Exercise instructions |
Beneath this task are records; print exactly the stretch of them from the line with "- replace (x" through the line with "rewrite (iterations_step _ _ l).", both ends included.

[Dataset entries]
○ ○ ○ ○

(* ===== verification/Level.v ===== *)
(** * Level: the leveling curve

    Models [calculateLevel] of [src/solo-leveling/src/lib/levelUtils.ts]
    (the same loop is repeated as a local function in
    [src/solo-leveling/src/app/api/quests/complete/route.ts]): level 1
    starts at threshold 100 and every threshold crossed adds a level
    and 200 to the threshold.  The [while] loop is an Equations
    definition by well-founded recursion on the distance from the
    threshold to [totalXP], so it is total by construction;
    [calculateLevel_while] runs the same loop one test per unit of
    fuel, and the termination theorem bounds the fuel it needs. *)

From Equations Require Import Equations.
From Stdlib Require Import Compare_dec.
From S2P Require Import Prelude.

Module Level.

(** The object [{level, currentXP, xpRequired}] returned by the code. *)
Record LevelInfo := mkLevelInfo {
  level : nat;
  currentXP : nat;
  xpRequired : nat
}.

(** [while (totalXP >= xpThreshold) { level++; xpThreshold += 200; }]
    with its loop variables [(level, xpThreshold)]. *)
Equations? calculateLevel_loop (totalXP level xpThreshold : nat) : nat * nat
  by wf (S totalXP - xpThreshold) lt :=
  calculateLevel_loop totalXP level xpThreshold
    with le_lt_dec xpThreshold totalXP => {
    | left _ := calculateLevel_loop totalXP (S level) (xpThreshold + 200);
    | right _ := (level, xpThreshold) }.
Proof. lia. Qed.

Definition calculateLevel (totalXP : nat) : LevelInfo :=
  let '(lvl, thr) := calculateLevel_loop totalXP 1 100 in
  {| level := lvl; currentXP := totalXP; xpRequired := thr |}.

(** The [while] loop as the code runs it, one test of the condition
    per unit of [fuel]; [None] when the fuel runs out first. *)
Fixpoint calculateLevel_while (fuel totalXP level xpThreshold : nat) : option (nat * nat) :=
  match fuel with
  | 0 => None
  | S fuel' =>
      if xpThreshold <=? totalXP
      then calculateLevel_while fuel' totalXP (S level) (xpThreshold + 200)
      else Some (level, xpThreshold)
  end.

(** The number of iterations the loop makes from threshold [thr]. *)
Definition iterations (totalXP thr : nat) : nat :=
  if totalXP <? thr then 0 else (totalXP - thr) / 200 + 1.

(** The closed form of the curve, the reference the loop implements. *)
Definition level_of (totalXP : nat) : nat := 1 + iterations totalXP 100.
Definition threshold_of (level : nat) : nat := 100 + 200 * (level - 1).


(** ** Examples of the spec, evaluated *)

Example calculateLevel_0 : calculateLevel 0 = mkLevelInfo 1 0 100.
Proof. reflexivity. Qed.
Example calculateLevel_100 : calculateLevel 100 = mkLevelInfo 2 100 300.
Proof. reflexivity. Qed.
Example calculateLevel_299 : level (calculateLevel 299) = 2.
Proof. reflexivity. Qed.
Example calculateLevel_300 : calculateLevel 300 = mkLevelInfo 3 300 500.
Proof. reflexivity. Qed.

(** ** The loop against the closed form *)

Lemma iterations_step (x thr : nat) :
  thr <= x -> iterations x thr = S (iterations x (thr + 200)).
Proof.
  intros H. unfold iterations.
  destruct (Nat.ltb_spec x thr); [lia |].
  destruct (Nat.ltb_spec x (thr + 200)).
  - assert ((x - thr) / 200 = 0) as -> by (apply Nat.div_small; lia). lia.
  - replace (x - thr) with (1 * 200 + (x - (thr + 200))) by lia.
    rewrite Nat.div_add_l by lia. lia.
Qed.

Lemma iterations_stop (x thr : nat) : x < thr -> iterations x thr = 0.
Proof. intros H. unfold iterations. hl_case_bool; lia. Qed.

(** The loop makes [iterations] rounds, each adding one level and 200
    to the threshold. *)
Lemma calculateLevel_loop_iterations (x lvl thr : nat) :
  calculateLevel_loop x lvl thr =
    (lvl + iterations x thr, thr + 200 * iterations x thr).
Proof.
  funelim (calculateLevel_loop x lvl thr).
  - match goal with IH : calculateLevel_loop _ _ _ = (_, _) |- _ => rewrite IH end.
    rewrite (iterations_step _ _ l). f_equal; lia.
  - rewrite iterations_stop by lia. f_equal; lia.
Qed.

(** With fuel, the loop returns iff the fuel exceeds the iterations. *)
Lemma calculateLevel_while_iterations (fuel x lvl thr : nat) :
  calculateLevel_while fuel x lvl thr =
    if iterations x thr <? fuel then Some (calculateLevel_loop x lvl thr) else None.
Proof.
  revert lvl thr. induction fuel as [|f IH]; intros lvl thr; [by rewrite (proj2 (Nat.ltb_ge _ 0)) by lia|].
  cbn [calculateLevel_while]. rewrite IH, !calculateLevel_loop_iterations.
  destruct (Nat.leb_spec thr x) as [Hle|Hgt].
  - rewrite (iterations_step _ _ Hle). change (S ?a <? S ?b) with (a <? b).
    destruct (_ <? f); [f_equal; f_equal; lia | done].
  - rewrite iterations_stop by lia. f_equal. f_equal; lia.
Qed.

Lemma calculateLevel_closed (x : nat) :
  calculateLevel x =
    {| level := level_of x; currentXP := x; xpRequired := threshold_of (level_of x) |}.
Proof.
  unfold calculateLevel, level_of, threshold_of.
  rewrite calculateLevel_loop_iterations. f_equal; lia.
Qed.

Lemma level_of_pos (x : nat) : 1 <= level_of x.
Proof. unfold level_of. lia. Qed.

(** [level_of] is the unique level whose bracket holds [x]. *)
Lemma level_of_bracket (x : nat) :
  x < threshold_of (level_of x) /\
  (2 <= level_of x -> threshold_of (level_of x - 1) <= x).
Proof.
  unfold level_of, threshold_of, iterations. hl_case_bool; [lia |].
  pose proof (Nat.div_mod (x - 100) 200 ltac:(lia)).
  pose proof (Nat.mod_upper_bound (x - 100) 200 ltac:(lia)). lia.
Qed.

Lemma level_of_mono (x y : nat) : x <= y -> level_of x <= level_of y.
Proof.
  intros H. unfold level_of, iterations. hl_case_bool; try lia.
  pose proof (Nat.Div0.div_le_mono (x - 100) (y - 100) 200 ltac:(lia)). lia.
Qed.


(** ** Properties of [calculateLevel] *)

(** C11: the loop computes the curve: the level is at least 1, the
    returned [currentXP] echoes the input, [xpRequired] is the
    threshold [100 + 200 * (level - 1)] of the next level, the input
    is below it and (from level 2 on) at or above the previous one. *)
Theorem calculateLevel_spec (x : nat) :
  let r := calculateLevel x in
  1 <= level r /\ currentXP r = x /\
  xpRequired r = 100 + 200 * (level r - 1) /\
  x < xpRequired r /\
  (2 <= level r -> xpRequired r - 200 <= x).
Proof.
  cbv zeta. rewrite calculateLevel_closed. cbn [level currentXP xpRequired].
  pose proof (level_of_bracket x) as [Hlt Hge]. pose proof (level_of_pos x).
  unfold threshold_of in *. repeat split; try lia.
Qed.

(** More experience never gives a lower level. *)
Lemma calculateLevel_monotone (x y : nat) :
  x <= y -> level (calculateLevel x) <= level (calculateLevel y).
Proof. intros H. rewrite !calculateLevel_closed. simpl. by apply level_of_mono. Qed.

(** C12: the [while] loop terminates: from [(1, 100)] it tests its
    condition exactly [iterations x 100 + 1] times, so it returns when
    given more than [iterations x 100] rounds of fuel and runs out with
    fewer; [x / 200 + 2] rounds always suffice, and the result is the
    level and threshold of [calculateLevel x]. *)
Theorem calculateLevel_terminates (fuel x : nat) :
  (x / 200 + 2 <= fuel ->
   calculateLevel_while fuel x 1 100 = Some (level (calculateLevel x), xpRequired (calculateLevel x))) /\
  (is_Some (calculateLevel_while fuel x 1 100) <-> iterations x 100 < fuel).
Proof.
  rewrite calculateLevel_while_iterations. unfold calculateLevel.
  rewrite calculateLevel_loop_iterations.
  assert (iterations x 100 <= x / 200 + 1).
  { unfold iterations. hl_case_bool; [lia|].
    pose proof (Nat.Div0.div_le_mono (x - 100) x 200 ltac:(lia)). lia. }
  split.
  - intros Hf. by rewrite (proj2 (Nat.ltb_lt _ _)) by lia.
  - hl_case_bool; split; intros Hs; first [lia | by eexists | by destruct Hs].
Qed.

Lemma calculateLevel_terminates_witness :
  1000 / 200 + 2 <= 7 /\ calculateLevel_while 7 1000 1 100 = Some (6, 1100).
Proof.
  split; [vm_compute; lia|].
  rewrite (proj1 (calculateLevel_terminates 7 1000)); [reflexivity | vm_compute; lia].
Defined.

End Level.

○ ○ ○ ○

Written answer |
  - replace (x - thr) with (1 * 200 + (x - (thr + 200))) by lia.
    rewrite Nat.div_add_l by lia. lia.
Qed.

Lemma iterations_stop (x thr : nat) : x < thr -> iterations x thr = 0.
Proof. intros H. unfold iterations. hl_case_bool; lia. Qed.

(** The loop makes [iterations] rounds, each adding one level and 200
    to the threshold. *)
Lemma calculateLevel_loop_iterations (x lvl thr : nat) :
  calculateLevel_loop x lvl thr =
    (lvl + iterations x thr, thr + 200 * iterations x thr).
Proof.
  funelim (calculateLevel_loop x lvl thr).
  - match goal with IH : calculateLevel_loop _ _ _ = (_, _) |- _ => rewrite IH end.
    rewrite (iterations_step _ _ l). f_equal; lia.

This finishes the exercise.